Wohlleben is able to articulate why, without a doubt, we need trees. He details their “almost inextricable” relationship with water and air. Trees store water deep in underground pockets for decades for instance, which can be drawn on during periods of drought. Coastal forests act as cloud factories, pushing moisture-laden air further into dry interiors. Trees don’t just breathe carbon dioxide, in the lungs analogy most of us learned as children, but filter out and store it deep in the earth in their extensive root systems.
And this is not to mention the role that trees serve in terms of forest infrastructure. Wohlleben describes them as “motherships of biodiversity.” When a tree is wounded, allowing access to its softer, spongier innards, woodpeckers will move in first, hacking away to construct “rooms” within the tree trunk. As the cavity widens due to decay, larger and larger animals move in — raccoons, squirrels, eventually owls. In one particularly gruesome experiment a researcher sprayed the oldest and largest tree in the Bavarian national forest with an insecticide and 2,041 animals from 257 different species tumbled out dead.
It's easy, at least for me, to read these things and feel dismay almost instantly darken my wonder at each new and fascinating fact. The United Nations estimates that in the past quarter-century, 129 million hectares of forest have disappeared, an area the size of South Africa. Forests — managers of fresh water and the original carbon storage technology — are being destroyed when we need them most.

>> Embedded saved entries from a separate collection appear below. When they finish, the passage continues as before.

(* ===== verification/Pbuf.v ===== *)
(** * Packet buffers: [lwip/core/pbuf.c] and [include/lwip/pbuf.h].

    A [struct pbuf] is a cell at an address; the memory it is allocated in is
    a block of the heap, which begins with the structure itself and goes on
    with the payload area.  Payload pointers are pairs of a block address and
    an offset, so a [PBUF_REF] can point into foreign memory.  Loops over a
    chain are bounded by the number of cells: see [chain_fuel]. *)
From S2P Require Import Prelude Cobs Uart Comm.

Definition MEM_ALIGNMENT : Z := 4.
(** [LWIP_MEM_ALIGN_SIZE]; blocks of the heap are aligned, so [LWIP_MEM_ALIGN]
    of an address in a block aligns its offset. *)
Definition LWIP_MEM_ALIGN_SIZE (size : Z) : Z :=
  Z.land (size + MEM_ALIGNMENT - 1) (Z.lnot (MEM_ALIGNMENT - 1)).

Definition PBUF_TRANSPORT_HLEN : Z := 20.
Definition PBUF_IP_HLEN : Z := 20.
Definition PBUF_LINK_HLEN : Z := 14.
Definition TCP_MSS : Z := 1460.
Definition PBUF_POOL_BUFSIZE : Z := LWIP_MEM_ALIGN_SIZE (TCP_MSS + 40 + PBUF_LINK_HLEN).
Definition PBUF_POOL_BUFSIZE_ALIGNED : Z := LWIP_MEM_ALIGN_SIZE PBUF_POOL_BUFSIZE.

Inductive pbuf_layer := PBUF_TRANSPORT | PBUF_IP | PBUF_LINK | PBUF_RAW.
Inductive pbuf_type := PBUF_RAM | PBUF_ROM | PBUF_REF | PBUF_POOL.
#[export] Instance pbuf_type_eq_dec : EqDecision pbuf_type.
Proof. solve_decision. Defined.

Record pbuf := Pbuf {
  next : Z;            (* 0 is NULL *)
  payload : Z * Z;     (* block and offset *)
  tot_len : Z;
  len : Z;
  type : pbuf_type;
  flags : Z;
  ref : Z
}.

(** Six fields of four, four, two, two, one, one, two and four bytes. *)
Definition SIZEOF_STRUCT_PBUF : Z := LWIP_MEM_ALIGN_SIZE 20.

Definition ERR_OK : Z := 0.
Definition ERR_MEM : Z := -1.
Definition ERR_BUF : Z := -2.
Definition ERR_RTE : Z := -4.
Definition ERR_VAL : Z := -6.
Definition ERR_ARG : Z := -12.

Record store := Store { cells : gmap Z pbuf; blocks : memory }.

Definition set_next (c : pbuf) (n : Z) := Pbuf n (payload c) (tot_len c) (len c) (type c) (flags c) (ref c).
Definition set_payload (c : pbuf) (x : Z * Z) := Pbuf (next c) x (tot_len c) (len c) (type c) (flags c) (ref c).
Definition set_tot_len (c : pbuf) (n : Z) := Pbuf (next c) (payload c) n (len c) (type c) (flags c) (ref c).
Definition set_len (c : pbuf) (n : Z) := Pbuf (next c) (payload c) (tot_len c) n (type c) (flags c) (ref c).
Definition set_ref (c : pbuf) (n : Z) := Pbuf (next c) (payload c) (tot_len c) (len c) (type c) (flags c) n.

(** Dereferencing a pointer to a pbuf. *)
Definition deref (s : store) (p : Z) : result pbuf :=
  if p =? 0 then Fault NullDeref else of_option UseAfterFree (cells s !! p).
Definition put (s : store) (p : Z) (c : pbuf) : store := Store (<[p := c]> (cells s)) (blocks s).

(** The [n] bytes at offset [off] of a payload, and storing there. *)
Definition load (s : store) (a : Z * Z) (off n : Z) : result (list Z) :=
  if n =? 0 then Ok [] else
  let! b := of_option UseAfterFree (blocks s !! a.1) in mslice b (a.2 + off) n.
Definition save (s : store) (a : Z * Z) (off : Z) (l : list Z) : result store :=
  if zlen l =? 0 then Ok s else
  let! b := of_option UseAfterFree (blocks s !! a.1) in
  let! b := mcopy b (a.2 + off) l in
  Ok (Store (cells s) (<[a.1 := b]> (blocks s))).

(** Enough rounds for any loop over a chain. *)
Definition chain_fuel (s : store) : nat := S (size (cells s)).

Section pbuf.
Context `{Os}.

(** [memp_malloc(MEMP_PBUF_POOL)], [memp_malloc(MEMP_PBUF)] and [mem_malloc]:
    all pools live in the heap; the fields of the new structure are set by
    the caller. *)
Definition pbuf_malloc (s : store) (size : Z) : option (Z * store) :=
  match os_malloc (blocks s) size with
  | Some (p, b) => Some (p, Store (cells s) (<[p := b]> (blocks s)))
  | None => None
  end.
(** [mem_free(p)] of the memory of a pbuf. *)
Definition pbuf_release (s : store) (p : Z) : result store :=
  let! h := os_free (blocks s) p in Ok (Store (delete p (cells s)) h).

Definition MEMP_PBUF_SIZE : Z := SIZEOF_STRUCT_PBUF.
Definition MEMP_PBUF_POOL_SIZE : Z := SIZEOF_STRUCT_PBUF + PBUF_POOL_BUFSIZE_ALIGNED.

(** The loop of [pbuf_free]: how many pbufs were deallocated. *)
Fixpoint pbuf_free_loop (fuel : nat) (s : store) (p count : Z) : result (Z * store) :=
  match fuel with
  | O => Fault OutOfFuel
  | S fuel =>
      if p =? 0 then Ok (count, s)
      else
        let! c := deref s p in
        let ref' := u16 (ref c - 1) in
        let s := put s p (set_ref c ref') in
        if ref' =? 0 then
          let! s := pbuf_release s p in
          pbuf_free_loop fuel s (next c) (u8 (count + 1))
        else Ok (count, s)
  end.

Definition pbuf_free (s : store) (p : Z) : result (Z * store) :=
  pbuf_free_loop (chain_fuel s) s p 0.

(** The header room of a layer. *)
Definition layer_offset (layer : pbuf_layer) : Z :=
  match layer with
  | PBUF_TRANSPORT => PBUF_TRANSPORT_HLEN + PBUF_IP_HLEN + PBUF_LINK_HLEN
  | PBUF_IP => PBUF_IP_HLEN + PBUF_LINK_HLEN
  | PBUF_LINK => PBUF_LINK_HLEN
  | PBUF_RAW => 0
  end.

(** The tail of a [PBUF_POOL] chain: [p] is its head, [r] the pbuf allocated
    last; [None] when the memory ran out, the chain freed. *)
Fixpoint pool_tail (fuel : nat) (s : store) (p r rem_len : Z) : result (bool * store) :=
  match fuel with
  | O => Fault OutOfFuel
  | S fuel =>
      if 0 <? rem_len then
        match pbuf_malloc s MEMP_PBUF_POOL_SIZE with
        | None => let! (_, s) := pbuf_free s p in Ok (false, s)
        | Some (q, s) =>
            let! rc := deref s r in
            let s := put s r (set_next rc q) in
            let qlen := Z.min (u16 rem_len) PBUF_POOL_BUFSIZE_ALIGNED in
            let s := put s q (Pbuf 0 (q, SIZEOF_STRUCT_PBUF) (u16 rem_len) qlen PBUF_POOL 0 1) in
            pool_tail fuel s p q (rem_len - qlen)
        end
      else Ok (true, s)
  end.

(** The payload pointer of a pbuf allocated at [p] with its own area. *)
Definition own_payload (p offset : Z) : Z * Z := (p, LWIP_MEM_ALIGN_SIZE (SIZEOF_STRUCT_PBUF + offset)).

(** [pbuf_alloc(layer, length, type)]; the address, 0 for NULL.  Each further
    pbuf of a pool chain takes at least one byte. *)
Definition pbuf_alloc (s : store) (layer : pbuf_layer) (length : Z) (type : pbuf_type)
  : result (Z * store) :=
  let offset := layer_offset layer in
  match type with
  | PBUF_POOL =>
      match pbuf_malloc s MEMP_PBUF_POOL_SIZE with
      | None => Ok (0, s)
      | Some (p, s) =>
          let plen := u16 (Z.min length (PBUF_POOL_BUFSIZE_ALIGNED - LWIP_MEM_ALIGN_SIZE offset)) in
          (* the flags of the head are set at the end *)
          let s := put s p (Pbuf 0 (own_payload p offset) length plen type 0 1) in
          let! (ok, s) := pool_tail (S (Z.to_nat length)) s p p (length - plen) in
          Ok (if (ok : bool) then p else 0, s)
      end
  | PBUF_RAM =>
      match pbuf_malloc s (LWIP_MEM_ALIGN_SIZE (SIZEOF_STRUCT_PBUF + offset) + LWIP_MEM_ALIGN_SIZE length) with
      | None => Ok (0, s)
      | Some (p, s) => Ok (p, put s p (Pbuf 0 (own_payload p offset) length length type 0 1))
      end
  | PBUF_ROM | PBUF_REF =>
      match pbuf_malloc s MEMP_PBUF_SIZE with
      | None => Ok (0, s)
      | Some (p, s) => Ok (p, put s p (Pbuf 0 (0, 0) length length type 0 1))
      end
  end.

Wohlleben, however, does not. He writes, perhaps somewhat naively, that “I am not anxious when I think about the future of our forests,” and this is largely due to his deep understanding of how adaptable and how long-lived trees are. A 40-year-old beech, in tree years, is but a baby. A 200-year-old Douglas fir is barely out of its teens. An ancient spruce in Sweden was carbon dated at 9,550 years old. Tree species have been coming to grips with new threats forever, he points out, and a “five-hundred-year-old tree has surely had a few surprises in its life.”
But his optimism comes with a caveat; only forests allowed to evolved naturally will survive. If we can end the “plantation” approach to resource management and allow trees to live out their societal duties, we’ll all be better off.